## What this task involves
In the entries below, find each line bearing the string "given" and copy it.

(Stored items)

(** * Run LLMs locally: the code cells of docs/docs/guides/local_llms.ipynb

    The notebook is a sequence of Python code cells whose statements import
    classes of the orchestration library, construct clients, call them and
    select a prompt.  This file embeds the cells as abstract syntax of the
    Python fragment they are written in, gives that fragment a big-step
    interpreter in which every interaction with the library is recorded in a
    trace and answered by an oracle, and proves the properties of the
    notebook over that interpreter. *)

From Stdlib Require Import String Ascii List ZArith Bool Arith Lia.
Import ListNotations.
Open Scope string_scope.
Open Scope list_scope.

(** Nested occurrences of [list] and [prod] in the syntax get their
    induction hypotheses from these schemes. *)
Scheme All for list.
Scheme All for prod.

(** ** Syntax *)

Module Py.

Inductive expr : Type :=
| EName (x : string)
| EStr (s : string)
| EInt (n : Z)
| EBool (b : bool)
| EList (es : list expr)
| ETuple (es : list expr)
| EDict (items : list (expr * expr))
| ELambda (params : list string) (body : expr)
| EAttr (obj : expr) (attr : string)
| ECall (func : expr) (args : list expr) (kwargs : list (string * expr)).

(** [def name(params): return result], as a method of a class statement. *)
Definition method : Type := (string * (list string * expr))%type.

Inductive stmt : Type :=
| SImportFrom (module name : string)
| SAssign (target : string) (value : expr)
| SExpr (value : expr)
| SMagic (line : string)
| SFunctionDef (name : string) (params : list string) (result : expr)
| SClassDef (name : string) (bases : list expr) (methods : list method)
| STry (body : list stmt) (handler : list stmt).

(** A statement without [try]: nothing in it catches an exception. *)
Definition handler_free (s : stmt) : bool :=
  match s with
  | STry _ _ => false
  | _ => true
  end.

(** A statement that defines a function or a class of the notebook's own. *)
Definition defines_logic (s : stmt) : bool :=
  match s with
  | SFunctionDef _ _ _ | SClassDef _ _ _ => true
  | _ => false
  end.

(** ** Values *)

Record PyClass : Type := {
  cls_module : string;
  cls_name : string;
  cls_ancestors : list (string * string);
  cls_methods : list method
}.

Inductive Value : Type :=
| VNone
| VStr (s : string)
| VInt (n : Z)
| VBool (b : bool)
| VList (vs : list Value)
| VTuple (vs : list Value)
| VDict (items : list (Value * Value))
| VClass (c : PyClass)
| VObj (c : PyClass) (args : list Value) (kwargs : list (string * Value))
| VFunction (closure : list (string * Value)) (params : list string) (body : expr)
| VMethod (self : Value) (name : string)
| VBuiltin (name : string).

Definition Env : Type := list (string * Value).

Fixpoint lookup {A : Type} (x : string) (env : list (string * A)) : option A :=
  match env with
  | [] => None
  | (y, v) :: rest => if y =? x then Some v else lookup x rest
  end.

Fixpoint update {A : Type} (x : string) (v : A) (env : list (string * A))
  : list (string * A) :=
  match env with
  | [] => [(x, v)]
  | (y, w) :: rest => if y =? x then (x, v) :: rest else (y, w) :: update x v rest
  end.

(** ** Classes and [isinstance] *)

Definition class_id (c : PyClass) : string * string := (cls_module c, cls_name c).

Definition same_id (a b : string * string) : bool :=
  (fst a =? fst b) && (snd a =? snd b).

Definition builtin_class (name : string) : PyClass :=
  {| cls_module := "builtins"; cls_name := name;
     cls_ancestors := [("builtins", "object")]; cls_methods := [] |}.

Definition type_of (v : Value) : PyClass :=
  match v with
  | VNone => builtin_class "NoneType"
  | VStr _ => builtin_class "str"
  | VInt _ => builtin_class "int"
  | VBool _ =>
      {| cls_module := "builtins"; cls_name := "bool";
         cls_ancestors := [("builtins", "int"); ("builtins", "object")];
         cls_methods := [] |}
  | VList _ => builtin_class "list"
  | VTuple _ => builtin_class "tuple"
  | VDict _ => builtin_class "dict"
  | VClass _ => builtin_class "type"
  | VObj c _ _ => c
  | VFunction _ _ _ => builtin_class "function"
  | VMethod _ _ => builtin_class "method"
  | VBuiltin _ => builtin_class "builtin_function_or_method"
  end.

Definition issubclass (c d : PyClass) : bool :=
  same_id (class_id c) (class_id d) || existsb (same_id (class_id d)) (cls_ancestors c).

Definition isinstance (v : Value) (c : PyClass) : bool := issubclass (type_of v) c.

Definition truthy (v : Value) : bool :=
  match v with
  | VNone => false
  | VStr s => negb (s =? "")
  | VInt n => negb (Z.eqb n 0)
  | VBool b => b
  | VList vs | VTuple vs => negb (Nat.eqb (length vs) 0)
  | VDict items => negb (Nat.eqb (length items) 0)
  | _ => true
  end.

(** ** Exceptions, library operations and the library as an oracle *)

Inductive Exn : Type :=
| NameError (x : string)
| TypeError (msg : string)
| AttributeError (attr : string)
| RecursionError
| LibraryError (payload : string).

(** What the notebook asks of the external library (and of the shell). *)
Inductive ExtOp : Type :=
| OpImport (module name : string)
| OpConstruct (c : PyClass) (args : list Value) (kwargs : list (string * Value))
| OpCall (obj : Value) (args : list Value) (kwargs : list (string * Value))
| OpMethod (obj : Value) (name : string) (args : list Value)
    (kwargs : list (string * Value))
| OpMagic (line : string).

(** The library is a parameter: its class hierarchy, whether its [n]-th
    operation raises (and with what), what that operation returns, and the
    address an Ollama client uses when none is given to its constructor. *)
Record Library : Type := {
  lib_ancestors : string -> string -> list (string * string);
  lib_fails : nat -> ExtOp -> option string;
  lib_returns : nat -> ExtOp -> Value;
  lib_ollama_base_url : string
}.

Inductive Outcome (A : Type) : Type :=
| Ok (a : A)
| Raise (e : Exn).
Arguments Ok {A} a.
Arguments Raise {A} e.

(** Computations that may raise and that extend the trace of operations. *)
Definition M (A : Type) : Type := list ExtOp -> Outcome A * list ExtOp.

Definition ret {A : Type} (a : A) : M A := fun tr => (Ok a, tr).

Definition raise {A : Type} (e : Exn) : M A := fun tr => (Raise e, tr).

Definition bind {A B : Type} (m : M A) (f : A -> M B) : M B :=
  fun tr =>
    match m tr with
    | (Ok a, tr') => f a tr'
    | (Raise e, tr') => (Raise e, tr')
    end.

Notation "x <- m ;; k" := (bind m (fun x => k))
  (at level 100, m at next level, right associativity).

Definition perform (L : Library) (op : ExtOp) : M Value :=
  fun tr =>
    match lib_fails L (length tr) op with
    | Some payload => (Raise (LibraryError payload), tr ++ [op])
    | None => (Ok (lib_returns L (length tr) op), tr ++ [op])
    end.

Definition imported (L : Library) (module name : string) : PyClass :=
  {| cls_module := module; cls_name := name;
     cls_ancestors := lib_ancestors L module name; cls_methods := [] |}.

(** ** Expressions

    Name resolution is Python's: the local scope of the enclosing function,
    then the globals of the notebook, then the builtins. *)

Definition resolve (globals locals : Env) (x : string) : M Value :=
  match lookup x locals with
  | Some v => ret v
  | None =>
      match lookup x globals with
      | Some v => ret v
      | None => if x =? "isinstance" then ret (VBuiltin x) else raise (NameError x)
      end
  end.

(** [obj.attr]: a field given to the constructor, or the bound method. *)
Definition getattr (v : Value) (attr : string) : Value :=
  match v with
  | VObj _ _ kwargs =>
      match lookup attr kwargs with
      | Some field => field
      | None => VMethod v attr
      end
  | _ => VMethod v attr
  end.

(** Evaluation of a sequence of expressions, left to right. *)
Definition eval_all (ev : expr -> M Value) : list expr -> M (list Value) :=
  fix go (es : list expr) : M (list Value) :=
    match es with
    | [] => ret []
    | e :: rest => v <- ev e ;; vs <- go rest ;; ret (v :: vs)
    end.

## Exercise answer
    address an Ollama client uses when none is given to its constructor. *)
(** [obj.attr]: a field given to the constructor, or the bound method. *)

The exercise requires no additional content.